Cells adapt in two ways:
Adjusting their function
- Increase/decrease in mobilisaion of energy, ions
- Increase in enzyme synthesis/function
Modifying their structure
- Increasing/reducing cellular size or number
- Alteration of cell morphology (differentiation)
What are the causes of pathogenesis?
- Genetic* (gene defects, chromosomal defects)
- Nutritional* (deficiency or excess of dietary substance)
- Immune* (damage caused by the immune system)
- Endocrine* (deficient or excessive hormone activity)
- Physical agents* (mechanical trauma, thermal damage, irradiation)
- Chemical agents* (toxicity due to many agents)
- Infection*
- Anoxia* (most commonly due to abnormal respiratory or circulatory function)
What is the cell stress response?
Damaged cells produce proteins that offer protection from damage through a series of metabolic changes known as the cell stress response.
Housekeeping genes are turned down, reducing synthesis of normal structural proteins.
The cell stress genes increase in in expression, coding for cell stress protein synthesis (heat shock proteins =HSPs)
What are the intra- and extra- cellular functions of HSPs?
- Intracellular:* protective function, ubiquitin, interact with components of regulated programmed death.
- extracellular:* mediate immune responses by either innate or acquired immune system?
What are adaptations?
Adaptations are reversible functional and structural responses to physiological stresses and some pathological stimuli, during which new but steady altered states are achieved allowing the cell to survive and continue to function.
What happens when the limits of the adaptive response are exceeded?
A sequence of events follow that is termed cell injury.

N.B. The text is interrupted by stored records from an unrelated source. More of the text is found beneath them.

(** [init] returns on every object it is called on, with 75 particles of
    weight 1 numbered in order, the poses drawn in order. *)
Lemma init_spec pf0 :
  exists pf,
    init x y theta std pf0 = Done pf /\
    num_particles pf = 75 /\ is_initialized pf = true /\
    length (particles pf) = 75 /\ length (weights pf) = 75 /\
    forall i, i < 75 ->
      particles pf !! i =
        Some (let '(sx, sy, stheta) := init_sample x y theta std i in
              mkParticle (Z.of_nat i) sx sy stheta (of_Z 1)) /\
      weights pf !! i = Some (of_Z 1).
Proof.
  unfold init, init_sample. destruct std as [[std_x std_y] std_theta].
  set (draw := draw3 x std_x y std_y theta std_theta).
  set (start := set_weights _ _).
  destruct (for_loop_total
    (fun i (t : G * ParticleFilter) =>
       t.1 = after draw i default_random_engine /\
       num_particles t.2 = 75 /\
       length (particles t.2) = 75 /\ length (weights t.2) = 75 /\
       forall j, j < i ->
         particles t.2 !! j =
           Some (let '(sx, sy, stheta) := fst (draw (after draw j default_random_engine)) in
                 mkParticle (Z.of_nat j) sx sy stheta (of_Z 1)) /\
         weights t.2 !! j = Some (of_Z 1))
    (init_body x y theta std_x std_y std_theta) (num_particles start) 0
    (default_random_engine, start)) as ([gen pf] & Hloop & Hinv).
  - simpl. rewrite !length_resize. repeat split; lia.
  - intros i [gen t] Hi (Hgen & Hn & Hlp & Hlw & Hdone). simpl in *.
    unfold init_body. fold draw. rewrite Hgen.
    destruct (draw (after draw i default_random_engine)) as [[[sx sy] st] gen'] eqn:Hd.
    rewrite !store_in_range by lia. simpl.
    eexists. split; [reflexivity|]. simpl.
    repeat split.
    + exact Hn.
    + rewrite length_insert. exact Hlp.
    + rewrite length_insert. exact Hlw.
    + destruct (decide (j = i)) as [-> | Hne].
      * rewrite list_lookup_insert_eq by lia. rewrite Hd. reflexivity.
      * rewrite list_lookup_insert_ne by congruence. apply Hdone. lia.
    + destruct (decide (j = i)) as [-> | Hne].
      * rewrite list_lookup_insert_eq by lia. reflexivity.
      * rewrite list_lookup_insert_ne by congruence. apply Hdone. lia.
  - rewrite Hloop. simpl. eexists. split; [reflexivity|]. simpl in *.
    destruct Hinv as (_ & Hn & Hlp & Hlw & Hdone).
    rewrite Hn. repeat split; try assumption; apply Hdone; assumption.
Qed.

Cell injury is reversible up to a certain point, but if the srtimulus is severe of persistent enough the cell suffers irreversible injury and ultimately cell death.
What is hypertrophy?
Refers to the increase in the size of the cells, resulting in the increase in the size of the organ
Hypertrophy is caused by an increased functional demand or by stimulation of hormones and growth factors.
Give a pathological and physiological example of hypertrophy
Pathological example: Hypertesnsion and faulty valves result in increased workload on teh heart (chronic haemodynamic overload) which results in hypertrophy.
Physiological: increased growth of uterus during pregnancy stimulated by hormones. Muscle hypertrophy due to increased exercise.
What is hyperplasia?
Hyperplasia is an increase in the number of cells in an organ or tissue, usually resulting in an increased mass of the organ or tissue.
Hyperplasia takes place if the cell population is capable of dividing, and thus increasing the number of cells.
What are the two classes of hyperplasia? Give examples of when they occur.
Physiological hyperplasia can be further classified as:
- Hormonal hyperplasia: increases the functional capacity of a tissue
- Compensatory hyperplasia: increases the tissue mass after damage or partial resection
Pathological hyperplasia is caused by an excess of hormones or growth factors acting on target cells
e.g. psoriasis which is an increased number of skin cells leading to flakiness
What is atrophy?
Atrophy is the reduced size of an organ or tissue resulting from a decrease in cell size.
What are the different classifications of atrophy? Give examples.
- Physiological atropy:* aging
- Pathologic atrophy:*
- Decreased workload
- Loss of innervation: nerve damage can cause muscle atrophy
- Diminished blood supply: ischemia
- Inadequate nutrition: prolonged protein-calorie malnutrition is associated with muscle wasting
- Loss of endocrine stimulation
- Pressure: tissue compression can cause atrophy (tumours can cause atrophy or surrounding tissue)
What is metaplasia?
Metaplasia is a reversible change in which one differentiated cell type is replaced by another cell type.
It may represent an adaptive substition of cells that are sensitive to stress by cell types better able to withstand the adverse environment.
For example, in habitual smokers the normal ciliated columnar epithelial cells of the trachea are replaced by stratified squamous epithelium.
The influences that predispose to metaplasia, if persistent, may initiate malifnants transformation in metaplasia epithelium.
What is connective tissue metaplasia?
It is the formation of cartilage, bone or adipose tissue (mesenchymal tissue) in tissues, that normally do not contain these elements.
After intramuscular haemorrhage, myositis ossification somtimes occurs, where bone is formed in muscle.
What are the different types of cell death?
- Necrosis* occurs when the damage to the membrane is severe, and lysosomal ezymes enter the cytoplasm and digest the cell. Necrosis is always pathological.
- Apoptosis* occurs when the cells DNA or protein is damaged beyond repair, so the cell kills itself.